Expert determination can sometimes be considered too expensive because it requires an expert in statistics. These experts can be costly to source. Expert determination allows for quantitative methods to reduce the risk of re-identification, which can lead to the possibility of leveraging generalization or automation.
Limited Data Sets
HIPAA allows for limited data sets to also be released for research, public healthcare, and healthcare operations. These data sets do not contain personal identifiers, except for date of birth, death, age, location, dates of treatment, discharge, and dates of discharge. Although limited data sets may still contain identifying information, these data sets are protected under HIPAA as PHI.
How to de-identify data
Data de-identification usually takes place in two steps.
The first step is to classify and tag direct and indirect identifiers. Direct identifiers refer to unique identifiers such as Social Security numbers and passport numbers. Taxpayer identification numbers and taxpayer identification numbers are also known as direct identifiers. The rest of the identifiers, known as indirect identifiers, are personal attributes that are not unique to any one individual. Some examples of indirect identifiers are height, hair color, ethnicity, and so on. Although they are not unique, indirect identifiers may be combined to identify an individual’s records.
After the data classifiers are verified to represent the data source, it’s possible to automate the tag process. This makes de-identification much more efficient for data teams.

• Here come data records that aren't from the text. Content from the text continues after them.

Lemma lex_eq a : ∀ b, length a = length b → lex a b = 0 ↔ a = b.
Proof.
  induction a as [|x a IH]; intros [|y b] Hl; try done. injection Hl as Hl. cbn [lex]. specialize (IH b Hl). destruct x, y; cbn [eqb]; rewrite ?IH; split; congruence.
Qed.

Lemma msb_value_range l : 0 ≤ msb_value l < 2 ^ zlen l.
Proof.
  induction l as [|x l IH]; [done|]. cbn [msb_value length]. rewrite Nat2Z.inj_succ, Z.pow_succ_r by lia. destruct x; lia.
Qed.

Lemma lex_value a : ∀ b, length a = length b → lex a b = Z.sgn (msb_value a - msb_value b).
Proof.
  induction a as [|x a IH]; intros [|y b] Hl; try done. injection Hl as Hl. cbn [lex msb_value].
  pose proof (msb_value_range a). pose proof (msb_value_range b). rewrite <- Hl in *. specialize (IH b Hl).
  destruct x, y; cbn [eqb]; rewrite ?IH; [f_equal; lia| | |f_equal; lia]; symmetry; [apply Z.sgn_pos|apply Z.sgn_neg]; lia.
Qed.

Lemma bits8_value x : is_byte x → msb_value (bits8 x) = x.
Proof.
  intros H. assert (forallb (λ x, msb_value (bits8 x) =? x) (seqZ 0 256) = true) as F by done.
  rewrite forallb_forall in F. apply Z.eqb_eq, F, list_elem_of_In, elem_of_seqZ. unfold is_byte in H. lia.
Qed.

Lemma lex_bytes x y : is_byte x → is_byte y → lex (bits8 x) (bits8 y) = Z.sgn (x - y).
Proof. intros Hx Hy. rewrite lex_value by done. by rewrite !bits8_value. Qed.

Lemma field_8 m p dir off x : (∀ i, 0 ≤ i < 8 → bit m p dir (off + i) = Z.testbit x (7 - i)) → field m p dir off 8 = bits8 x.
Proof. intros H. unfold field, bits8. apply list_fmap_ext. intros i k [-> Hi]%lookup_seqZ. apply H. lia. Qed.

Lemma field_byte m p off x : m !! (p + off / 8) = Some x → off mod 8 = 0 → field m p 1 off 8 = bits8 x.
Proof.
  intros Hx H8. apply field_8. intros i Hi. unfold bit. replace (p + 1 * ((off + i) / 8)) with (p + off / 8) by lia. rewrite Hx. f_equal. lia.
Qed.

Lemma field_1 m p off n : 0 < n → field m p 1 off n = bit m p 1 off :: field m p 1 (off + 1) (n - 1).
Proof.
  intros H. replace n with (1 + (n - 1)) at 1 by lia. rewrite field_app by lia.
  assert (field m p 1 off 1 = [bit m p 1 off]) as -> by (unfold field; change (seqZ 0 1) with [0]; cbn [fmap list_fmap]; by rewrite Z.add_0_r).
  done.
Qed.

(** ** Cursors *)
Section Fields.
Variables (m : memory).
Hypothesis (B : bytes_mem m).

(** The cursor is at bit [k] of the buffer. *)
Definition at_bit (p k : Z) (c : cursor) : Prop :=
  m !! (p + k / 8) = Some (cb c) ∧ c_offs c = k mod 8 ∧ c_ptr c = p + k / 8 + 1.

(** The bytes up to the one with bit [k] can be read. *)
Definition readable (p k : Z) : Prop := ∀ i, 0 ≤ i ≤ k → is_Some (m !! (p + i / 8)).

Lemma get_bit_spec p k c : at_bit p k c → get_bit (cb c) (c_offs c) = if bit m p 1 k then 1 else 0.
Proof.
  intros (H1 & H2 & _). unfold get_bit, bit. rewrite Z.mul_1_l, H1, H2.
  change 1 with (Z.ones 1) at 1. rewrite Z.land_ones by lia. change (2 ^ 1) with 2. dm8 k.
  rewrite <- Z.bit0_mod, Z.shiftr_spec, Z.add_0_l by lia. by destruct (Z.testbit _ _).
Qed.

Lemma next_bit_spec p k c : at_bit p k c → 0 ≤ k → readable p (k + 1) → ∃ c', next_bit m c = Some c' ∧ at_bit p (k + 1) c'.
Proof.
  intros (H1 & H2 & H3) Hk R. unfold next_bit. rewrite H2, H3. dm8 k. eqb_cases (k mod 8 + 1) 8 H8.
  - destruct (R (k + 1) ltac:(lia)) as [b Hb]. unfold rd. replace (p + k / 8 + 1) with (p + (k + 1) / 8) by lia. rewrite Hb.
    eexists. split; [reflexivity|]. split; [done|]. cbn. lia.
  - eexists. split; [reflexivity|]. unfold at_bit. cbn [cb c_offs c_ptr]. replace ((k + 1) / 8) with (k / 8) by lia. split; [done|]. lia.
Qed.

(** The outcome of a loop: the order is decided, or it is that of the bits left. *)
Variables (pa pb : Z).
Abbreviation order ka kb n := (lex (field m pa 1 ka n) (field m pb 1 kb n)).

Definition outcome_ok (ka kb n : Z) (o : cmp_outcome) (done : cursor → nat → Prop) : Prop :=
  match o with
  | CmpReturn r => r ≠ 0 ∧ Z.sgn r = order ka kb n
  | CmpGo a b size => ∃ i, 0 ≤ i ∧ i + Z.of_nat size = n ∧ at_bit pa (ka + i) a ∧ at_bit pb (kb + i) b ∧
      order ka kb n = order (ka + i) (kb + i) (n - i) ∧ done a size
  end.

Lemma order_step ka kb n : 0 < n → bit m pa 1 ka = bit m pb 1 kb → order ka kb n = order (ka + 1) (kb + 1) (n - 1).
Proof. intros Hn E. rewrite (field_1 m pa ka), (field_1 m pb kb) by done. cbn [lex]. rewrite E. by destruct (bit m pb 1 kb). Qed.
Lemma order_bit ka kb n : 0 < n → bit m pa 1 ka ≠ bit m pb 1 kb →
  Z.sgn ((if bit m pa 1 ka then 1 else 0) - (if bit m pb 1 kb then 1 else 0)) = order ka kb n.
Proof. intros Hn E. rewrite (field_1 m pa ka), (field_1 m pb kb) by done. cbn [lex]. by destruct (bit m pa 1 ka), (bit m pb 1 kb). Qed.

Lemma outcome_ok_step ka kb n o done : 0 < n → bit m pa 1 ka = bit m pb 1 kb →
  outcome_ok (ka + 1) (kb + 1) (n - 1) o done → outcome_ok ka kb n o done.
Proof.
  intros Hn E. destruct o as [r|a b size]; cbn [outcome_ok]; rewrite (order_step ka kb n) by done; [done|].
  intros (i & Hi & Hs & Ha & Hb & Ho & Hd). exists (i + 1). rewrite !Z.add_assoc in *.
  replace (ka + i + 1) with (ka + 1 + i) by lia. replace (kb + i + 1) with (kb + 1 + i) by lia.
  replace (n - (i + 1)) with (n - 1 - i) by lia. repeat split; (done || lia || idtac); apply Ha || apply Hb.
Qed.

Lemma outcome_ok_go ka kb a b size (done : cursor → nat → Prop) : at_bit pa ka a → at_bit pb kb b → done a size →
  outcome_ok ka kb (Z.of_nat size) (CmpGo a b size) done.
Proof. intros Ha Hb Hd. exists 0. rewrite !Z.add_0_r, Z.sub_0_r. repeat (split; [lia || exact Ha || exact Hb || reflexivity|]). exact Hd. Qed.

Lemma cmp_diff p q ka kb a b : at_bit p ka a → at_bit q kb b →
  (get_bit (cb a) (c_offs a) - get_bit (cb b) (c_offs b) =? 0) = eqb (bit m p 1 ka) (bit m q 1 kb).
Proof. intros Ha Hb. rewrite (get_bit_spec p ka a Ha), (get_bit_spec q kb b Hb). by destruct (bit m p 1 ka), (bit m q 1 kb). Qed.

(** ** The loops *)
Lemma cmp_head_spec size : ∀ ka kb a b, at_bit pa ka a → at_bit pb kb b → 0 ≤ ka → 0 ≤ kb →
  readable pa (ka + Z.of_nat size) → readable pb (kb + Z.of_nat size) →
  ∃ o, cmp_head m a b size = Some o ∧ outcome_ok ka kb (Z.of_nat size) o (λ a size, c_offs a = 0 ∨ size = O).
Proof.
  induction size as [|size IH]; intros ka kb a b Ha Hb Hka Hkb Ra Rb; cbn [cmp_head].
  { eexists. split; [reflexivity|]. apply outcome_ok_go; auto. }
  rewrite (cmp_diff pa pb ka kb) by done. destruct (eqb (bit m pa 1 ka) (bit m pb 1 kb)) eqn:E; cbn [negb].
  2:{ apply eqb_false_iff in E. eexists. split; [reflexivity|]. cbn [outcome_ok]. rewrite (get_bit_spec pa ka a Ha), (get_bit_spec pb kb b Hb).
      split; [|apply order_bit; [lia|done]]. by destruct (bit m pa 1 ka), (bit m pb 1 kb). }
  apply eqb_prop in E.
  destruct (next_bit_spec pb kb b Hb Hkb) as (b' & -> & Hb'); [intros i Hi; apply Rb; lia|].
  destruct (next_bit_spec pa ka a Ha Hka) as (a' & -> & Ha'); [intros i Hi; apply Ra; lia|]. cbn [mbind option_bind].
  replace (Z.of_nat (S size)) with (Z.of_nat size + 1) in * by lia.
  assert (∀ o, outcome_ok (ka + 1) (kb + 1) (Z.of_nat size) o (λ a size, c_offs a = 0 ∨ size = O) →
    outcome_ok ka kb (Z.of_nat size + 1) o (λ a size, c_offs a = 0 ∨ size = O)) as Hstep.
  { intros o Ho. apply outcome_ok_step; [lia|done|]. by rewrite Z.add_simpl_r. }
  eqb_cases (c_offs a') 0 Hz.
  - eexists. split; [reflexivity|]. apply Hstep. apply outcome_ok_go; auto.
  - destruct (IH (ka + 1) (kb + 1) a' b') as (o & Eo & Ho); [done..|lia|lia| | |].
    + intros i Hi. apply Ra. lia.
    + intros i Hi. apply Rb. lia.
    + exists o. auto.
Qed.
(* ===== verification/BitsPut.v ===== *)
(** What the [bs_put] functions of [BitsBuild.v] add to the binary under construction: the bits of the field, behind the bits
    that are there already. *)

From Stdlib Require Import ZArith ZifyBool.
From stdpp Require Import base list numbers option gmap.
From S2P Require Import Prelude Big BigSpec BigBitsSpec BigTerm BigTermSpec BigOutSpec AllocMem Bits BitsSpec BitsBuild BitsFmt.
Local Open Scope Z_scope.
Ltac Zify.zify_post_hook ::= Z.to_euclidean_division_equations.

(** Bit [k] of a field of [size] bits with the integer [v].  Big endian: the bits of [v] from the most significant one on.  Little endian:
    the bytes from the least significant one on, the last one with the bits that are left. *)
Definition int_bit (le : bool) (size v k : Z) : bool :=
  if le then Z.testbit v (8 * (k / 8) + Z.min 8 (size - 8 * (k / 8)) - 1 - k mod 8) else Z.testbit v (size - 1 - k).

(** Addresses of temporary buffers, which the functions may overwrite. *)
Section Put.
Context {dw : DigitWidth}.
Variable scratch : Z → Prop.

(** [m'] is [m] with the [n] bits [f] at the offset [off] of the binary; behind them, the rest of the last byte is arbitrary. *)
Definition placed (m m' : memory) (bin off n : Z) (f : Z → bool) : Prop :=
  bytes_mem m' ∧ (∀ a, is_Some (m' !! a) ↔ is_Some (m !! a)) ∧
  (∀ k, 0 ≤ k < n → bit m' bin 1 (off + k) = f k) ∧
  (∀ k, 0 ≤ k < off → bit m' bin 1 k = bit m bin 1 k) ∧
  (∀ a, ¬ scratch a → (∀ k, off ≤ k < off + n → a ≠ bin + k / 8) → m' !! a = m !! a).

(** A temporary buffer of [n] bytes. *)
Definition is_scratch (m : memory) (p n : Z) : Prop := ∀ i, 0 ≤ i < n → scratch (p + i) ∧ is_Some (m !! (p + i)).

(** The binary up to bit [e] is mapped, and no temporary buffer. *)
Definition bin_ok (m : memory) (bin e : Z) : Prop := ∀ k, 0 ≤ k < e → is_Some (m !! (bin + k / 8)) ∧ ¬ scratch (bin + k / 8).

Lemma bin_ok_mapped m bin off n : 0 ≤ off → bin_ok m bin (off + n) → bits_mapped m bin 1 off n.
Proof. intros Ho H k Hk. rewrite Z.mul_1_l. apply H. lia. Qed.

(** ** Bits of bytes *)
Lemma fmt_mem_out le m buf sz size v a : (0 < sz)%nat → (∀ i, 0 ≤ i < Z.of_nat sz → a ≠ buf + i) → fmt_mem le m buf sz size v !! a = m !! a.
Proof.
  intros Hs Ha. unfold fmt_mem. destruct le.
  - rewrite lookup_insert_ne by (intros E; apply (Ha (Z.of_nat (sz - 1))); lia). apply stream_out. intros i Hi E. apply (Ha i); lia.
  - apply stream_out. intros i Hi E. apply (Ha (Z.of_nat sz - 1 - i)); lia.
Qed.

The combination of several techniques and controls can be used to de-identify data. These organizational and technical measures can impact the appearance of the data as well as its environment. This includes who can access it and for what purposes. Pseudonymization is one of the main techniques that data engineers and operations teams use before de-identifying it.
Although pseudonymization is a useful security technique, it does not always de-identify the victim. This is partly because pseudonymization, which is often used to mask direct identifiers and does not take into account indirect identifiers.
Although some techniques are more powerful than others, pseudoonymization can be used to transform direct identifiers using various masking techniques. For example, salted hashes provide a formal guarantee that hidden value cannot be reasonably linked to individual identifiable information without knowing the salt or random input data. Recent privacy and data protection laws require that this random data is kept separate from pseudonymized information through technical and organizational steps. This makes salted hashes one the strongest masking techniques.
Methods for de-identification
There are two main methods of de-identification: randomizing and generalizing.
K-anonymization, a data generalization technique, is used after direct identifiers are masked. K-anonymization reduces the risk of re-identification by hiding individuals within groups and suppressing indirect identifications for groups smaller that a predetermined number, or k. This is intended to minimize identity and relational inference attacks. This de-identification technique helps to reduce the redaction of data within data sets. It also increases its utility without compromising data privacy.
Is de-identified data considered PHI?
As long as the proper de-identification processes and, in practice a data audit trail are established, data that has been de-identified is not considered to be PHI under HIPAA.
Data de-identification is vital in public health emergencies. While real-time data is important, it is also crucial to ensure privacy, confidentiality and compliance. Data de-identification allows for important health information to be distributed without compromising privacy or confidentiality.
Reduce Compliance Costs
The Center for New Data can help us understand the importance of data identification in public health. The Center for New Data was born out of the Covid-19 epidemic with the aim of giving researchers the ability to analyze public data for policymakers, governments, and academics. It used Immuta’s dynamic and k-anonymization capabilities to meet its urgent need for insight.